Companies, such as LindquistMortuary.com, promote the customs and etiquette of attending funeral services. If you feel oblivious about the long-standing customs, here are some tips that will help you.
The Red Flags on Words
Even if you have the right intentions, chances are you might still say the wrong words. Be more sensitive. For starters, don’t ask what happened. If you ask them this, you’re actually compelling them to narrate the cause of the person’s demise. Don’t give comments that may trivialize the tragedy. These remarks go along the lines of “This too shall pass,” or “Look at what tomorrow may bring you.” Be safe by expressing how sorry you are or how significant the deceased person is to you.
On Handing Donations
Depending on the request of the deceased or the bereaved, the donation usually goes to charities or organizations the deceased was supporting when he was still alive. Don’t forget to include your name or contact details in the sympathy notes for the family’s acknowledgment.

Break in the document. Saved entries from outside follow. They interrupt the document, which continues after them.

(** * Notate chat orchestration: a shallow embedding of [chatRequest] and
    [anthropicAgent], with the properties of the orchestration contract.

    The two functions are asynchronous TypeScript functions whose behaviour is
    a sequence of calls to external collaborators (the settings and
    conversation store [db], the title generator, the vector store, the
    provider adapters, the web fetcher and the UI sink).  They are embedded
    as computations in a state-and-exception monad:

    - the state is the state of the outside world (an arbitrary type [W]
      threaded through every collaborator) together with the chronological
      log of the collaborator calls made so far, each with its arguments and
      its outcome;
    - a computation ends normally, by a propagating exception ([throw]), or
      by a [return] statement of the enclosing function;
    - [try { } catch (error) { }] is [try_catch].

    The collaborators are arbitrary: every property is proved for all of
    them and for every world.  One request is followed from its call to the
    settlement of its promise; calls to the logger are left out.

    JavaScript strings are modelled as Rocq strings (sequences of 8-bit code
    units; [toLowerCase] and [trim] act on ASCII), identifiers
    ([number | bigint], exactly representable) as [Z], the IEEE double
    [temperature] as a rational, and a JSON number as the exact rational its
    literal denotes. *)

From Stdlib Require Import ZArith List String Ascii Bool Lia QArith.
Import ListNotations.

Local Open Scope string_scope.
Local Open Scope Z_scope.

(** ** JavaScript values *)

Module JS.

(** A thrown value: whether it is [instanceof Error], its [code] property
    when it has one, and its stringification (what a template literal
    prints for it). *)
Record JsError : Type := mkError {
  instanceofError : bool;
  code : option string;
  toString : string
}.

(** [new Error(msg)] *)
Definition Error (msg : string) : JsError :=
  mkError true None ("Error: " ++ msg).

(** The TypeError raised when property [prop] is read from [undefined]. *)
Definition TypeError_undefined (prop : string) : JsError :=
  mkError true None
    ("TypeError: Cannot read properties of undefined (reading '" ++ prop ++ "')").

(** The settled state of a promise, or of a synchronous call. *)
Inductive Result (A : Type) : Type :=
| Resolved (a : A)
| Rejected (e : JsError).
Arguments Resolved {A} a.
Arguments Rejected {A} e.

(** The result of [Number(x)] for an identifier [x]. *)
Inductive JsNumber : Type :=
| NaN
| Num (z : Z).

Donations may be handed to the family in case they’re currently enduring financial hardships.
On Using the Social Media
Social media has inevitably changed the way people view bereavement. It’s alright to say something about the occasion, but make sure you’re applying the pre-existing rules when it comes to wording your statement. And no selfies, please! A lot of people, especially teens, have been taking selfies when attending such an occasion. This somehow trivializes the tragedy faced by the bereaved.
These are only some of the things you need to observe when attending a funeral service. Anything else should depend on your sensitivity and the prevailing customs in the venue.